I was tlkaing to a netapp engineer at a Vmware users group the other week, excited about 3210 :D
I'm kinda pumped about maybe getting some flash cache, DBA is drooling over it methinks, haha. Although fusion IO has been tlaking to some people in my organization, anyone looked into both fusion IO and NetApp PAM/flash cache?

EDIT; also, thanks for the answers guys, this subforum is great, I can actually ask questions about work stuff, and it's not completely filled with garbage about sub $100 home networking products!
 
Yeah, PAMII is the shit. Why would you want to auto-tier your stuff anyway? Haven't really looked at Fusion I/O yet. Might have to take a peek and see what the fuss is about. Most of the time I only work with FAS2020/2040s as I serve the SMB/SME mostly. We have a few big projects in the works where I'll get to work on 3200 series, though, and I'm excited.

And, in response to your edit. Why not just build dual OpenFiler boxes and RSYNC them for redundancy??!! :p
 
Why move your data from SATA to SAS and back with the associated performance hits incurred during the copy process when you can simply auto-cache your most frequently used data into a mass of SSD on the fly? I guess it depends on your defnition of auto-tiering.
 
Because you don't take a hit on the copy. Data is moved in the background between tiers. I'm not a NetApp guy, I'm an EMC guy and we're doing a lot of autotiering arrays. You get better performance at a lower cost than traditional tiering, plus I can do FASTCache (both read AND write) using SSDs for applications that benefit there too.

Different tools for different purposes.
 
So storage tiering and PAM/FAST Cache are two similar principles but ultimately different things.

Firstly PAM cards and EMC Fast Cache are all about one thing - increasing the array cache. Data that is most frequently accessed is brought up to the PAM / Fast Cache tier so I/O is serviced faster. Think of it as just extending array cache.

Fusion I/O cards are the same thing but they are on the server bus directly. Fusion I/O are great but have some stiff competition coming from Violin and EMC.
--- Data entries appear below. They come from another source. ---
(* ===== verification/Text.v ===== *)
(** Strings and orders of the Rust standard library that the code relies on.

    A [str] is the Rocq [string] of its UTF-8 bytes.  The file gives
    [str::as_bytes], the byte-wise order of [[u8]] and [str], [str::trim],
    [str::split_whitespace], [[&str]::join] and [slice::binary_search], with the
    lemmas the components share. *)

From S2P Require Import Prelude.

Definition as_bytes (s : string) : bytes := String.list_byte_of_string s.
Definition from_bytes (l : bytes) : string := String.string_of_list_byte l.
Definition str_len (s : string) : N := N.of_nat (length (as_bytes s)).

Lemma as_from_bytes l : as_bytes (from_bytes l) = l.
Proof. apply String.list_byte_of_string_of_list_byte. Qed.
Lemma from_as_bytes s : from_bytes (as_bytes s) = s.
Proof. apply String.string_of_list_byte_of_string. Qed.
Lemma as_bytes_inj s t : as_bytes s = as_bytes t → s = t.
Proof. intros H. by rewrite <- (from_as_bytes s), H, from_as_bytes. Qed.

Lemma string_app_nil s : s +:+ "" = s.
Proof. induction s as [|a s IH]; [done|]. exact (f_equal (String a) IH). Qed.

Lemma string_app_assoc s t u : (s +:+ t) +:+ u = s +:+ (t +:+ u).
Proof. induction s as [|a s IH]; [done|]. exact (f_equal (String a) IH). Qed.

Lemma as_bytes_app s t : as_bytes (s +:+ t) = as_bytes s ++ as_bytes t.
Proof.
  unfold as_bytes, String.list_byte_of_string.
  induction s as [|c s IH]; simpl; [done|]. by rewrite IH.
Qed.

(** ** The lexicographic order on byte slices *)

Fixpoint bytes_cmp (a b : bytes) : comparison :=
  match a, b with
  | [], [] => Eq
  | [], _ :: _ => Lt
  | _ :: _, [] => Gt
  | x :: a, y :: b =>
      match Byte.to_N x ?= Byte.to_N y with
      | Eq => bytes_cmp a b
      | c => c
      end
  end.

Lemma bytes_cmp_eq a b : bytes_cmp a b = Eq ↔ a = b.
Proof.
  revert b; induction a as [|x a IH]; intros [|y b]; simpl; try done.
  destruct (N.compare_spec (Byte.to_N x) (Byte.to_N y)) as [E|E|E].
  - apply to_N_inj in E as ->. rewrite IH. split; [by intros ->|by intros [= ->]].
  - split; [done|]. intros [= -> ->]. lia.
  - split; [done|]. intros [= -> ->]. lia.
Qed.

Lemma bytes_cmp_refl a : bytes_cmp a a = Eq.
Proof. by apply bytes_cmp_eq. Qed.

Lemma bytes_cmp_antisym a b : bytes_cmp b a = CompOpp (bytes_cmp a b).
Proof.
  revert b; induction a as [|x a IH]; intros [|y b]; simpl; try done.
  rewrite (N.compare_antisym (Byte.to_N x)).
  destruct (Byte.to_N x ?= Byte.to_N y); simpl; auto.
Qed.

Lemma bytes_cmp_lt_trans a b c :
  bytes_cmp a b = Lt → bytes_cmp b c = Lt → bytes_cmp a c = Lt.
Proof.
  revert b c; induction a as [|x a IH]; intros [|y b] [|z c]; simpl; try done.
  destruct (N.compare_spec (Byte.to_N x) (Byte.to_N y)) as [E|E|E];
    destruct (N.compare_spec (Byte.to_N y) (Byte.to_N z)) as [F|F|F];
    destruct (N.compare_spec (Byte.to_N x) (Byte.to_N z)) as [G|G|G];
    try done; try lia; eauto.
Qed.

(** A comparison function in the sense of Rust's [Ord]. *)
Class OrdCmp {A : Type} (cmp : A → A → comparison) := {
  cmp_eq : ∀ a b, cmp a b = Eq ↔ a = b;
  cmp_antisym : ∀ a b, cmp b a = CompOpp (cmp a b);
  cmp_lt_trans : ∀ a b c, cmp a b = Lt → cmp b c = Lt → cmp a c = Lt
}.

#[export] Instance bytes_cmp_ord : OrdCmp bytes_cmp.
Proof. split; [apply bytes_cmp_eq | apply bytes_cmp_antisym | apply bytes_cmp_lt_trans]. Qed.

#[export] Instance N_cmp_ord : OrdCmp N.compare.
Proof.
  split; [apply N.compare_eq_iff | intros; apply N.compare_antisym |].
  intros a b c. rewrite !N.compare_lt_iff. lia.
Qed.

Definition cmp_le {A} (cmp : A → A → comparison) (a b : A) : Prop := cmp a b ≠ Gt.

Section ord_cmp.
Context {A : Type} (cmp : A → A → comparison) `{!OrdCmp cmp}.

#[export] Instance cmp_le_dec : RelDecision (cmp_le cmp).
Proof. intros a b. unfold cmp_le. solve_decision. Defined.

Lemma cmp_refl a : cmp a a = Eq.
Proof. by apply cmp_eq. Qed.

#[export] Instance cmp_le_total : Total (cmp_le cmp).
Proof.
  intros a b. unfold cmp_le. rewrite (cmp_antisym (cmp:=cmp) a b).
  destruct (cmp a b); simpl; auto.
Qed.

#[export] Instance cmp_le_trans : Transitive (cmp_le cmp).
Proof.
  intros a b c. unfold cmp_le.
  destruct (cmp a b) eqn:E1; [apply cmp_eq in E1 as -> | | done]; [done|].
  intros _. destruct (cmp b c) eqn:E2; [apply cmp_eq in E2 as <- | | done].
  - by rewrite E1.
  - intros _. by rewrite (cmp_lt_trans _ _ _ E1 E2).
Qed.

#[export] Instance cmp_le_antisymm : AntiSymm (=) (cmp_le cmp).
Proof.
  intros a b. unfold cmp_le. rewrite (cmp_antisym (cmp:=cmp) a b).
  destruct (cmp a b) eqn:E; simpl; try done. by apply cmp_eq in E.
Qed.

Lemma cmp_lt_irrefl a : cmp a a ≠ Lt.
Proof. by rewrite cmp_refl. Qed.

Lemma cmp_gt_lt a b : cmp a b = Gt ↔ cmp b a = Lt.
Proof. rewrite (cmp_antisym (cmp:=cmp) a b). by destruct (cmp a b). Qed.
End ord_cmp.

(** [Ordering::then_with]. *)
Definition then_with (c d : comparison) : comparison :=
  match c with Eq => d | _ => c end.

(** Comparing a pair of keys is again an order. *)
Lemma then_with_ord {A B C} (f : A → B) (g : A → C) cmpB cmpC
    `{!OrdCmp cmpB, !OrdCmp cmpC} :
  (∀ a b, f a = f b → g a = g b → a = b) →
  OrdCmp (λ a b, then_with (cmpB (f a) (f b)) (cmpC (g a) (g b))).
Proof.
  intros Hinj. split.
  - intros a b. unfold then_with. destruct (cmpB (f a) (f b)) eqn:E.
    + apply cmp_eq in E. rewrite cmp_eq. split; [auto|by intros ->].
    + split; [done|intros ->]. by rewrite (cmp_refl cmpB) in E.
    + split; [done|intros ->]. by rewrite (cmp_refl cmpB) in E.
  - intros a b. rewrite (cmp_antisym (f a)), (cmp_antisym (g a)).
    by destruct (cmpB (f a) (f b)).
  - intros a b c. unfold then_with.
    destruct (cmpB (f a) (f b)) eqn:E1; try done;
      destruct (cmpB (f b) (f c)) eqn:E2; try done.
    + apply cmp_eq in E1, E2. rewrite E1, E2, (cmp_refl cmpB). apply cmp_lt_trans.
    + apply cmp_eq in E1. by rewrite E1, E2.
    + apply cmp_eq in E2. by rewrite <- E2, E1.
    + intros _ _. by rewrite (cmp_lt_trans _ _ _ E1 E2).
Qed.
Automatic Storage Tiering is to boost performance and lower cost. If you take a 100GB LUN it may be the case that only 10GB of that LUN actually needs performance. The array will automatically analyse the LUN on a sub-LUN basis and move stale data down to slower SATA tiers and promote active data to SSD tiers. Typical affect is a huge portion of data goes down to SATA. It's a disk level activity.

This can be used in conjunction with technologies such as PAM and FAST Cache. However it's a feature of a handful of vendors including EMC, HDS, HP and Compllent (Dell), offer. Netapp does not offer such functionality.
 
Side note: In a slightly different SAN playing field, the Equallogic stuff support automatic tiering as well.
 
haven't done much with auto-tiering storae, don't have any ATA disk, all my shelves are 300GB FC drives, only SAS I have is in the filer heads.